*What you will do*. Pick out every line of the entries below where "Local" occurs, and copy those lines.

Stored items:

(** The objects that the loop of [clean] deletes, in order. *)
Fixpoint evicted (objectInfos : list ObjectInfo) (currentSize maximumSize : Z)
  : list ObjectInfo :=
  match objectInfos with
  | [] => []
  | i :: rest =>
      let currentSize := currentSize - st_size (fst i) in
      i :: (if currentSize <? maximumSize then []
            else evicted rest currentSize maximumSize)
  end.

(** An entry directory that is none of the deleted ones. *)
Definition survives (del : list ObjectInfo) (key : string) : bool :=
  negb (existsb (fun i => String.eqb key (snd i)) del).

(** Greatest access time first. *)
Definition newestFirst (l : list ObjectInfo) : Prop :=
  StronglySorted (fun x y => st_atime (fst y) <= st_atime (fst x)) l.

(** The access time of the object of entry [key], when it has one. *)
Definition atimeOf (key : string) (es : list (string * EntryDir)) : option Z :=
  match ObjectCache_.lookupEntry key es with
  | Some {| object := Some o |} => Some (st_atime o)
  | _ => None
  end.

Definition exampleCache : ObjectCache := {| dir := "C:\clcache" |}.

(** A statistics object as [CacheStatistics.__init__] leaves it, with the
    given recorded size. *)
Definition statsWithSize (size : Z) : CacheStatistics :=
  {| _stats := {| _dirty := false;
                  _dict := <["CacheSize" := size]>
                             (list_to_map ((fun k => (k, 0)) <$> CacheStatistics_.counters));
                  _fileName := "C:\clcache\stats.txt" |} |}.

Definition entryOf (key : string) (atime : Z) (data : string) : string * EntryDir :=
  (key, {| object := Some {| st_atime := atime; blob := data |};
           output_txt := Some "" |}).

Definition worldWith (es : list (string * EntryDir)) : World :=
  {| documents := ∅; entries := es; files := ∅; clock := 1000; trace := [] |}.

(** Two entries of ten bytes each, [old] last read at time 100 and [new]
    at time 200. *)
Definition twoEntries : World :=
  worldWith [entryOf "old" 100 "0123456789"; entryOf "new" 200 "0123456789"].

(** A store of thirteen bytes. *)
Definition threeEntries : World :=
  worldWith [entryOf "a" 3 "x"; entryOf "b" 2 "xxxxxx"; entryOf "c" 1 "xxxxxx"].

(** A cache directory with neither [config.txt] nor [stats.txt]. *)
Definition freshWorld : World := worldWith [].

(** A cache directory whose [stats.txt] does not parse. *)
Definition corruptWorld : World :=
  {| documents := {["C:\clcache\stats.txt" := Malformed]};
     entries := []; files := ∅; clock := 1000; trace := [] |}.

(** The lock operations. *)
Definition isLockEvent (e : Event) : bool :=
  match e with
  | LockAcquire | LockRelease => true
  | _ => false
  end.

(** The events that read or write the state shared between processes:
    the documents and the entry directories. *)
Definition touchesSharedState (e : Event) : bool :=
  match e with
  | LoadDocument _ | DumpDocument _ | ProbeEntry _ | MakeEntryDir _
  | WriteEntry _ | ReadEntry _ | WalkEntries | RemoveEntry _ => true
  | _ => false
  end.

(** Every access to the shared state happens between an acquisition of
    the lock and its release; [held] tells whether the lock is held at the
    start. *)
Fixpoint lockDiscipline (held : bool) (events : list Event) : bool :=
  match events with
  | [] => true
  | LockAcquire :: rest => lockDiscipline true rest
  | LockRelease :: rest => lockDiscipline false rest
  | e :: rest => (negb (touchesSharedState e) || held) && lockDiscipline held rest
  end.

(** A process that only appends events, each satisfying [P], to the trace. *)
Definition Emits (P : Event -> Prop) {A} (p : Proc A) : Prop :=
  forall w, exists events,
    trace (snd (p w)) = (trace w ++ events)%list /\ Forall P events.

(** A process that performs no lock operation. *)
Definition lockFree {A} (p : Proc A) : Prop :=
  Emits (fun e => isLockEvent e = false) p.
(** C9. [criterio] never mutates the object: after a call the heap, and
    with it every attribute of every object, is what it was; the handle
    returned is [self]; and a further evaluation through the returned
    handle prints the line, returns the handle or raises the exception
    that an independent evaluation on the same material does. *)
Theorem criterio_frame (s s' : state T) (self r : ref)
    (x y z xy xz yz : num T) :
  criterio self x y z xy xz yz s = Ok (r, s') ->
  r = self /\ heap s' = heap s /\
  forall x' y' z' xy' xz' yz' : num T,
    match criterio self x' y' z' xy' xz' yz' s with
    | Ok (r2, s2) =>
        exists l, s2 = State (heap s) (stdout s ++ [l]) /\
          criterio r x' y' z' xy' xz' yz' s'
            = Ok (r2, State (heap s) (stdout s' ++ [l]))
    | Err e => criterio r x' y' z' xy' xz' yz' s' = Err e
    end.
Proof.
  rewrite criterio_unfold.
  destruct (heap s !! self) as [o|] eqn:Hself; [|discriminate].
  destruct (criterio_line o x y z xy xz yz) as [l|]; [|discriminate].
  intros [= <- <-]. split; [reflexivity|]. split; [reflexivity|].
  intros x' y' z' xy' xz' yz'. rewrite !criterio_unfold.
  cbn [heap stdout]. rewrite Hself.
  destruct (criterio_line o x' y' z' xy' xz' yz') as [l'|].
  - exists l'. split; reflexivity.
  - reflexivity.
Qed.
End ClaimsAnyArithmetic.

Section ClaimsBinary64.
Local Open Scope float_scope.

Lemma Tsai_Wu_transversely_isotropic_witness :
  exists o, heap (State [unit_material64] []) !! 0%nat = Some o /\
    F2 o = F1 o /\ F22 o = F11 o /\ F55 o = F44 o.
Proof.
  apply (Tsai_Wu_transversely_isotropic empty_state
           (State [unit_material64] []) 0%nat
           (py 1) (py 1) (py 1) (py 1) (py 1) (py 1)).
  vm_compute. reflexivity.
Defined.

Lemma criterio_frame_witness :
  let s := State [unit_material64] [] in
  let s' := State [unit_material64]
              [Line VaiFalhar (Num Np 16) (Num Np 0.5)] in
  0%nat = 0%nat /\ heap s' = heap s /\
  forall x' y' z' xy' xz' yz' : num float,
    match criterio 0%nat x' y' z' xy' xz' yz' s with
    | Ok (r2, s2) =>
        exists l, s2 = State (heap s) (stdout s ++ [l]) /\
          criterio 0%nat x' y' z' xy' xz' yz' s'
            = Ok (r2, State (heap s) (stdout s' ++ [l]))
    | Err e => criterio 0%nat x' y' z' xy' xz' yz' s' = Err e
    end.
Proof.
  intros s s'.
  apply (criterio_frame s s' 0%nat 0%nat
           (int 0) (int 0) (int 0) (int 0) (int 0) (py 4)).
  vm_compute. reflexivity.
Defined.
(** * Perseus / test-cpp-project: the SBOM test application

    A shallow embedding of [data_processor.cpp], [network_client.cpp] and
    [main.cpp].  The program is a thin layer over SQLite, zlib, libcurl,
    OpenSSL, Boost.Filesystem and fmt; the libraries are not part of the
    repository, so they appear here as interfaces (type classes) whose
    results the program reacts to.  Every call that touches the outside
    world is recorded in a trace of events, and every method threads the
    object it is called on ([this]) and that trace explicitly. *)

From Stdlib Require Import ZArith NArith Lia List String Ascii.
From Stdlib.Strings Require Import Byte.
From stdpp Require Import base decidable numbers list gmap strings pretty.

Local Open Scope string_scope.
Local Open Scope N_scope.
Local Open Scope list_scope.

(** ** Native handles, library result codes *)

(** A raw pointer ([sqlite3*], [CURL*]); address 0 is [nullptr]. *)
Definition ptr := N.
Definition nullptr : ptr := 0.

(** [if (p)] on a pointer. *)
Definition is_set (p : ptr) : bool := negb (p =? nullptr).

Definition Z_OK : Z := 0%Z.
Definition Z_MEM_ERROR : Z := (-4)%Z.
Definition Z_BUF_ERROR : Z := (-5)%Z.
Definition SQLITE_OK : Z := 0%Z.
Definition SQLITE_NOMEM : Z := 7%Z.
Definition SQLITE_CANTOPEN : Z := 14%Z.
Definition CURL_GLOBAL_DEFAULT : N := 3.

(** ** Observable events *)

Inductive event : Type :=
  | Stdout (s : string)
  | SqliteOpen (filename : string) (rc : Z) (db : ptr)
  | SqliteErrmsg (db : ptr)
  | SqliteClose (db : ptr)
  | CurlGlobalInit (flags : N)
  | CurlGlobalCleanup
  | CurlEasyInit (h : ptr)
  | CurlEasyCleanup (h : ptr)
  | SslLoadErrorStrings
  | SslLibraryInit
  | BoostCurrentPath
  | ArgvRead (i : nat)
  | Getenv (name : string).

Definition trace := list event.

(** The two ways a program gets at what it was started with: an element
    of [argv], and [std::getenv]. *)
Definition reads_process_input (e : event) : bool :=
  match e with
  | ArgvRead _ | Getenv _ => true
  | _ => false
  end.

(** What the process wrote to [std::cout], in order. *)
Definition stdout_of (t : trace) : list string :=
  omap (fun e => match e with Stdout s => Some s | _ => None end) t.

(** ** Outcomes and the effect monad *)

(** A C++ call either returns or leaves by an exception. *)
Inductive outcome (A : Type) : Type :=
  | Returned (a : A)
  | Threw (what : string).
Arguments Returned {A} a.
Arguments Threw {A} what.

(** A computation reads and extends the trace.  A method takes the object
    it is called on as an argument and, being non-const, returns the object
    as it leaves it. *)
Definition M (A : Type) : Type := trace -> outcome A * trace.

*Answer to this problem*.
Local Open Scope float_scope.
Local Open Scope string_scope.
Local Open Scope N_scope.
Local Open Scope list_scope.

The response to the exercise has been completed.